Let me offer one example based on his commentary on Romans 13:1-7. First, he entitles this unit “a nonrevolutionary but subversive community.” He briefly sketches the situation of the house churches in Rome. Opposition to the believers arose during synagogue disputes, resulting in Claudius’s expulsion of Jews from Rome. This was a political act designed to break up a potential political threat. Jewish messianic expectation was anti-oppressor and therefore anti-Roman, since Rome was the ultimate oppressor of God’s people. Although Romans 13 is often labeled conservative, even pro-Roman (especially compared to Revelation 13), Gorman points out that the gospel Paul proclaims is inherently anti-imperial: Jesus and Caesar cannot both rule the universe. This means “the gospel Paul proclaims cannot in any way a spouse blind nationalism, hyper patriotism, or an uncritical stance toward political authorities” (254). Although he does not name names at this point in the book, Gorman applies this to the use of Romans 13:1-7 by then attorney general Jeff Sessions and White House spokesperson Sarah Sanders in the context of separating children and parents at the border. “Rather than being a blanket call to obedience and allegiance, which is reserved for God alone, Romans 13:1-7—when read in context—actually supports Christian opposition to many laws and practices. The Christian is free from the tyranny of obedience to political figures and entities but obligated to love and to work for the common good, even when doing so is an act of disobedience” (257).
Gorman supplements the commentary with helpful charts. For example, in order to illustrate the close connection between justification and sanctification, Gorman compares Galatians 2:15-21 (justification) and Romans 6:1-7:6 (baptism). “Justification is like baptism, and vice versa. More precisely, justification and baptism are two sides of the one coin of entrance into Christ and his body through dying and rising with him… it is difficult to imagine a more appropriate image for thoroughgoing participation than the liquid metaphor of immersion” (167-68). He summarizes the people in Romans 16 in a chart. (Phoebe is a gentile woman who is almost certainly the letter bearer and quite probably its interpreter. Junia is a female, prominent apostle).

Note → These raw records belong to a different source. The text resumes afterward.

(** Scenario B read from t = 2000 on: at rest, a dip at 2050, and the
    next reading only at 2400, after the window; no fall, and the window is
    closed again. *)
Lemma scenarioB_run :
  let l := [mkSample 2000 ONE_G; mkSample 2050 g_0_2; mkSample 2400 g_0_25] in
  map fallEvent (outputs boot l) = [false; false; false]
  /\ inLowWindow (final boot [mkSample 2000 ONE_G; mkSample 2050 g_0_2]) = true
  /\ inLowWindow (final boot l) = false.
Proof.
  cbv zeta. repeat split; vm_compute; reflexivity.
Qed.

(** *** Scenario A *)

(** With the window closed, a reading that is not below [FALL_LOW_G]
    leaves the detector as it is. *)
Lemma quiet_step (s : State) (x : Sample) :
  fallDetected s = false -> inLowWindow s = false -> isLow x = false ->
  fallEvent (snd (loop s x)) = false
  /\ fallDetected (fst (loop s x)) = false
  /\ inLowWindow (fst (loop s x)) = false
  /\ lastFallTime (fst (loop s x)) = lastFallTime s.
Proof.
  unfold isLow. intros Hf Hw Hl. loop_cases; repeat split; congruence.
Qed.

(** The first three samples of Scenario A, read from [T] on after the
    boot cooldown: nothing is detected, and the 0.2 g reading opens the
    window at [T + 50]. *)
Lemma scenarioA_window (T : Z) :
  COOLDOWN_MS < T -> T + 150 < U32.modulus ->
  let l2 := [mkSample T ONE_G; mkSample (T + 50) g_0_2] in
  let l3 := l2 ++ [mkSample (T + 100) g_0_25] in
  map fallEvent (outputs boot l3) = [false; false; false]
  /\ pending (T + 50) 0 (final boot l2)
  /\ pending (T + 50) 0 (final boot l3).
Proof.
  intros HT Hr. unfold COOLDOWN_MS in HT. unfold U32.modulus in Hr.
  cbv zeta. cbn [app final outputs map].
  set (x1 := mkSample T ONE_G). set (x2 := mkSample (T + 50) g_0_2).
  set (x3 := mkSample (T + 100) g_0_25).
  destruct (quiet_step boot x1) as [H1 [H1f [H1w H1t]]]; try reflexivity.
  cbn [lastFallTime boot] in H1t.
  assert (Hgate : COOLDOWN_MS
                  < U32.sub (now x2) (lastFallTime (fst (loop boot x1)))).
  { rewrite H1t. cbn [now x2].
    rewrite u32_sub_exact by (unfold U32.modulus; lia).
    unfold COOLDOWN_MS. lia. }
  destruct (dip_opens_window (fst (loop boot x1)) x2 H1f H1w Hgate)
    as [H2p H2]; [reflexivity|].
  rewrite H1t in H2p. cbn [now x2] in H2p.
  assert (Hg : COOLDOWN_MS < T + 50 - 0) by (unfold COOLDOWN_MS; lia).
  destruct (pending_stays (T + 50) 0 ltac:(lia) ltac:(lia) Hg _ x3 H2p)
    as [H3p H3]; try reflexivity;
    try (cbn [now x3]; unfold WINDOW_MS, U32.modulus); try lia.
  rewrite H1, H2, H3.
  split; [reflexivity|]. split; [exact H2p|exact H3p].
Qed.

(** C1 as stated fails: the four samples of Scenario A are read at most
    [COOLDOWN_MS] after the clock origin, where line 129 skips the
    detection; the iteration at t = 150 detects nothing and records
    nothing. *)
Lemma scenarioA_counterexample :
  map fallEvent (outputs boot scenarioA) = [false; false; false; false]
  /\ lastFallTime (final boot scenarioA) = 0
  /\ inactivityTriggered (final boot scenarioA) = false.
Proof.
  repeat split; vm_compute; reflexivity.
Qed.

(** C1 (Scenario A), amended.  When the four readings of Scenario A are
    taken at [T], [T + 50], [T + 100] and [T + 150] with [T] later than
    [COOLDOWN_MS] after the clock origin, the iteration at [T + 150], and
    only that one, detects a fall.  The low-g window was opened at [T + 50]
    by the 0.2 g reading, the fall is triggered by the 3.0 g reading, and
    the time from the opening of the window to the fall is 100 ms.  The
    loop records the fall as [lastFallTime = T + 150] and sets
    [inactivityTriggered]; it keeps no record of the two magnitudes. *)
Theorem scenarioA_detected (T : Z) :
  COOLDOWN_MS < T -> T + 150 < U32.modulus ->
  map fallEvent (outputs boot (scenarioA_from T)) = [false; false; false; true]
  /\ pending (T + 50) 0
       (final boot [mkSample T ONE_G; mkSample (T + 50) g_0_2])
  /\ pending (T + 50) 0
       (final boot [mkSample T ONE_G; mkSample (T + 50) g_0_2;
                    mkSample (T + 100) g_0_25])
  /\ lastFallTime (final boot (scenarioA_from T)) = T + 150
  /\ U32.sub (T + 150) (T + 50) = 100
  /\ inactivityTriggered (final boot (scenarioA_from T)) = true
  /\ inLowWindow (final boot (scenarioA_from T)) = false.
Proof.
  intros HT Hr.
  destruct (scenarioA_window T HT Hr) as [Hout [Hp2 Hp3]]. cbv zeta in *.
  cbn [app] in *. unfold scenarioA_from.
  set (l3 := [mkSample T ONE_G; mkSample (T + 50) g_0_2;
              mkSample (T + 100) g_0_25]) in *.
  set (x4 := mkSample (T + 150) g_3_0).
  change [mkSample T ONE_G; mkSample (T + 50) g_0_2;
          mkSample (T + 100) g_0_25; x4] with (l3 ++ [x4]).
  rewrite outputs_app, map_app, Hout, final_app. cbn [outputs final map app].
  unfold COOLDOWN_MS in HT. unfold U32.modulus in Hr.
  assert (Hg : COOLDOWN_MS < T + 50 - 0) by (unfold COOLDOWN_MS; lia).
  destruct (pending_impact (T + 50) 0 ltac:(lia) ltac:(lia) Hg _ x4 Hp3)
    as [H4 [H4t [H4i H4w]]];
    try reflexivity; try (cbn [now x4]; unfold U32.modulus); try lia.
  rewrite H4, H4t, H4i, H4w. cbn [now x4].
  split; [reflexivity|]. split; [exact Hp2|]. split; [exact Hp3|].
  split; [reflexivity|]. split; [|split; reflexivity].
  rewrite u32_sub_exact by (unfold U32.modulus; lia). lia.
Qed.

Lemma scenarioA_detected_witness :
  COOLDOWN_MS < 2000 /\ 2000 + 150 < U32.modulus
  /\ map fallEvent (outputs boot (scenarioA_from 2000))
     = [false; false; false; true].
Proof.
  assert (H1 : COOLDOWN_MS < 2000) by reflexivity.
  assert (H2 : 2000 + 150 < U32.modulus) by reflexivity.
  split; [exact H1|]. split; [exact H2|].
  exact (proj1 (scenarioA_detected 2000 H1 H2)).
Defined.

(** C8 (Scenario D).  After the four samples of Scenario A, a further
    sample read at t = 1500 is not detected as a fall, whatever its
    magnitude: no iteration of the extended trace runs the FALL EVENT
    block. *)
Theorem scenarioD_no_second_fall (m : float) :
  map fallEvent (outputs boot (scenarioA ++ [mkSample 1500 m]))
  = [false; false; false; false; false].
Proof.
  rewrite outputs_app, map_app.
  replace (map fallEvent (outputs boot scenarioA))
    with [false; false; false; false] by (vm_compute; reflexivity).
  cbn [outputs map app]. repeat f_equal.
  destruct (fallEvent (snd (loop (final boot scenarioA) (mkSample 1500 m))))
    eqn:Hfall; [|reflexivity].
  apply fall_iff in Hfall; [|vm_compute; reflexivity].
  destruct Hfall as [_ [Hw _]]. vm_compute in Hw. discriminate.
Qed.

(** The same holds when Scenario A is read after the boot cooldown and its
    fall is detected at [T + 150]: the sample 1350 ms later is outside the
    cooldown, but the window is closed and a single reading cannot be a
    fall. *)
Lemma scenarioD_after_detected_fall (T : Z) (m : float) :
  COOLDOWN_MS < T -> T + 150 < U32.modulus ->
  fallEvent (snd (loop (final boot (scenarioA_from T))
                       (mkSample (T + 1500) m))) = false.
Proof.
  intros HT Hr.
  destruct (scenarioA_window T HT Hr) as [_ [_ Hp3]]. cbv zeta in Hp3.
  cbn [app] in Hp3. unfold scenarioA_from.
  set (l3 := [mkSample T ONE_G; mkSample (T + 50) g_0_2;
              mkSample (T + 100) g_0_25]) in *.
  set (x4 := mkSample (T + 150) g_3_0).
  change [mkSample T ONE_G; mkSample (T + 50) g_0_2;
          mkSample (T + 100) g_0_25; x4] with (l3 ++ [x4]).
  rewrite final_app. cbn [final].
  unfold COOLDOWN_MS in HT. unfold U32.modulus in Hr.
  assert (Hg : COOLDOWN_MS < T + 50 - 0) by (unfold COOLDOWN_MS; lia).
  destruct (pending_impact (T + 50) 0 ltac:(lia) ltac:(lia) Hg _ x4 Hp3)
    as [_ [_ [_ Hw]]];
    try reflexivity; try (cbn [now x4]; unfold U32.modulus); try lia.
  destruct (fallEvent _) eqn:Hfall; [|reflexivity].
  apply fall_iff in Hfall; [|apply loop_clears_fallDetected].
  destruct Hfall as [_ [Hw' _]]. congruence.
Qed.

(** *** binary32 arithmetic *)

(** The constants of the controller as binary numbers: 0.3f, 2.8f and
    1.0f, and the [double] 0.05. *)
Lemma constants_values :
  FALL_LOW_G = S754_finite false 10066330 (-25)
  /\ FALL_HIGH_G = S754_finite false 11744051 (-22)
  /\ ONE_G = S754_finite false 8388608 (-23)
  /\ MOVEMENT_DELTA = S754_finite false 7205759403792794 (-57)
  /\ valid FALL_LOW_G = true /\ valid FALL_HIGH_G = true
  /\ valid ONE_G = true.
Proof.
  repeat split.
Qed.

(** On the readings of the scenarios, [widen] is the rounding to binary64,
    which is exact. *)
Lemma widen_is_rounding :
  Forall (fun a => match a with
                   | S754_finite sg m e =>
                       widen a = binary_normalize dprec demax
                                   (cond_Zopp sg (Zpos m)) e sg
                   | _ => widen a = a
                   end)
         [ONE_G; g_0_2; g_0_25; g_3_0; FALL_LOW_G; FALL_HIGH_G].
Proof.
  repeat constructor.
Qed.

(** [digits2_pos] is the number of bits of a positive number. *)
Lemma digits2_size (m : positive) : digits2_pos m = Pos.size m.
Proof.
  induction m; cbn; congruence.
Qed.

(** A number of [d] bits lies between [2^(d-1)] and [2^d]. *)
Lemma digits2_bounds (m : positive) :
  2 ^ (Zpos (digits2_pos m) - 1) <= Zpos m < 2 ^ Zpos (digits2_pos m).
Proof.
  rewrite digits2_size. split.
  - pose proof (Pos.size_le m) as H.
    assert (H' : Zpos (2 ^ Pos.size m) <= Zpos m~0) by exact H.
    clear H. rewrite Pos2Z.inj_pow in H'.
    assert (Hs : 1 <= Zpos (Pos.size m)) by lia.
    replace (Zpos (Pos.size m)) with (1 + (Zpos (Pos.size m) - 1)) in H' by lia.
    rewrite Z.pow_add_r in H' by lia. change (2 ^ 1) with 2 in H'.
    change (Zpos m~0) with (2 * Zpos m) in H'. lia.
  - pose proof (Pos.size_gt m) as H.
    assert (H' : Zpos m < Zpos (2 ^ Pos.size m)) by exact H.
    clear H. rewrite Pos2Z.inj_pow in H'. exact H'.
Qed.

(** Adding one adds at most one bit. *)
Lemma digits2_succ (m : positive) :
  Zpos (digits2_pos m) <= Zpos (digits2_pos (m + 1))
  <= Zpos (digits2_pos m) + 1.
Proof.
  destruct (digits2_bounds m) as [B1 B2].
  destruct (digits2_bounds (m + 1)) as [C1 C2].
  set (k := Zpos (digits2_pos m)) in *.
  set (k' := Zpos (digits2_pos (m + 1))) in *.
  assert (Hk : 0 < k) by (subst k; lia).
  assert (Hk' : 0 < k') by (subst k'; lia).
  rewrite Pos2Z.inj_add in C1, C2.
  split.
  - destruct (Z_lt_le_dec k' k) as [Hlt|]; [exfalso|assumption].
    assert (2 ^ k' <= 2 ^ (k - 1)) by (apply Z.pow_le_mono_r; lia). lia.
  - destruct (Z_lt_le_dec (k + 1) k') as [Hlt|]; [exfalso|assumption].
    assert (2 ^ (k + 1) <= 2 ^ (k' - 1)) by (apply Z.pow_le_mono_r; lia).
    rewrite Z.pow_add_r in H by lia. change (2 ^ 1) with 2 in H. lia.
Qed.

(** A left shift by [d] adds [d] bits. *)
Lemma digits2_iter_xO (d m : positive) :
  digits2_pos (Pos.iter xO m d) = (digits2_pos m + d)%positive.
Proof.
  induction d as [|d IH] using Pos.peano_ind.
  - cbn. lia.
  - rewrite Pos.iter_succ. cbn. rewrite IH. lia.
Qed.

Lemma Zdigits2_succ (m : Z) :
  0 <= m -> Zdigits2 m <= Zdigits2 (m + 1) <= Zdigits2 m + 1 /\ 0 < Zdigits2 (m + 1).
Proof.
  destruct m as [|p|p]; intros Hm; try lia.
  - cbn. lia.
  - change (Z.pos p + 1) with (Z.pos (p + 1)). cbn [Zdigits2].
    pose proof (digits2_succ p). lia.
Qed.

Lemma Zdigits2_pos_iff (m : Z) : 0 <= m -> (0 < Zdigits2 m <-> 0 < m).
Proof.
  destruct m; cbn; lia.
Qed.

(** A right shift by one removes one bit. *)
Lemma shr_1_digits (mrs : shr_record) :
  0 <= shr_m mrs ->
  0 <= shr_m (shr_1 mrs)
  /\ Zdigits2 (shr_m (shr_1 mrs)) = Z.max 0 (Zdigits2 (shr_m mrs) - 1).
Proof.
  destruct mrs as [m r s]. cbn [shr_m]. intros Hm.
  destruct m as [|[p|p|]|p]; cbn [shr_1 shr_m Zdigits2 digits2_pos]; try lia.
Qed.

The first two chapters and each major unit of the commentary conclude with reflections and questions. These are divided into two categories: “spiritual, pastoral, and theological reflections, and “questions for those who read, teach, and preach.” None of these are softball questions! The questions should tease out additional implications from the text and take the reader to an application beyond Paul’s original context. A surprising example is the use of Romans 14-15 to discuss a Christian approach to eating. Gorman asks the reader to consider a justice dimension to food production and food consumption. Gorman sees both as having a spiritual dimension. For those teaching Romans in a classroom, these questions would make for excellent student papers. For those preaching Romans in a local church, these questions are hints for pastoral applications which will resonate with people as they grapple with the text of Romans.
Following these questions for reflection is “for further reading.” In the introductory chapters, these are divided into “highly accessible commentaries and books,” midlevel commentaries and books,” and “technical commentaries and books.” These bibliographies will be helpful for students who wish to work more deeply on the book of Romans.
Conclusion. Gorman’s commentary on Romans is a pleasure to read and will serve pastors and teachers well as they prepare to present Paul’s dense theology to their congregations. If you are planning to preach through the book of Romans, buy this commentary.
NB: Thanks to Eerdmans for kindly providing me with a review copy of this book. This did not influence my thoughts regarding the work.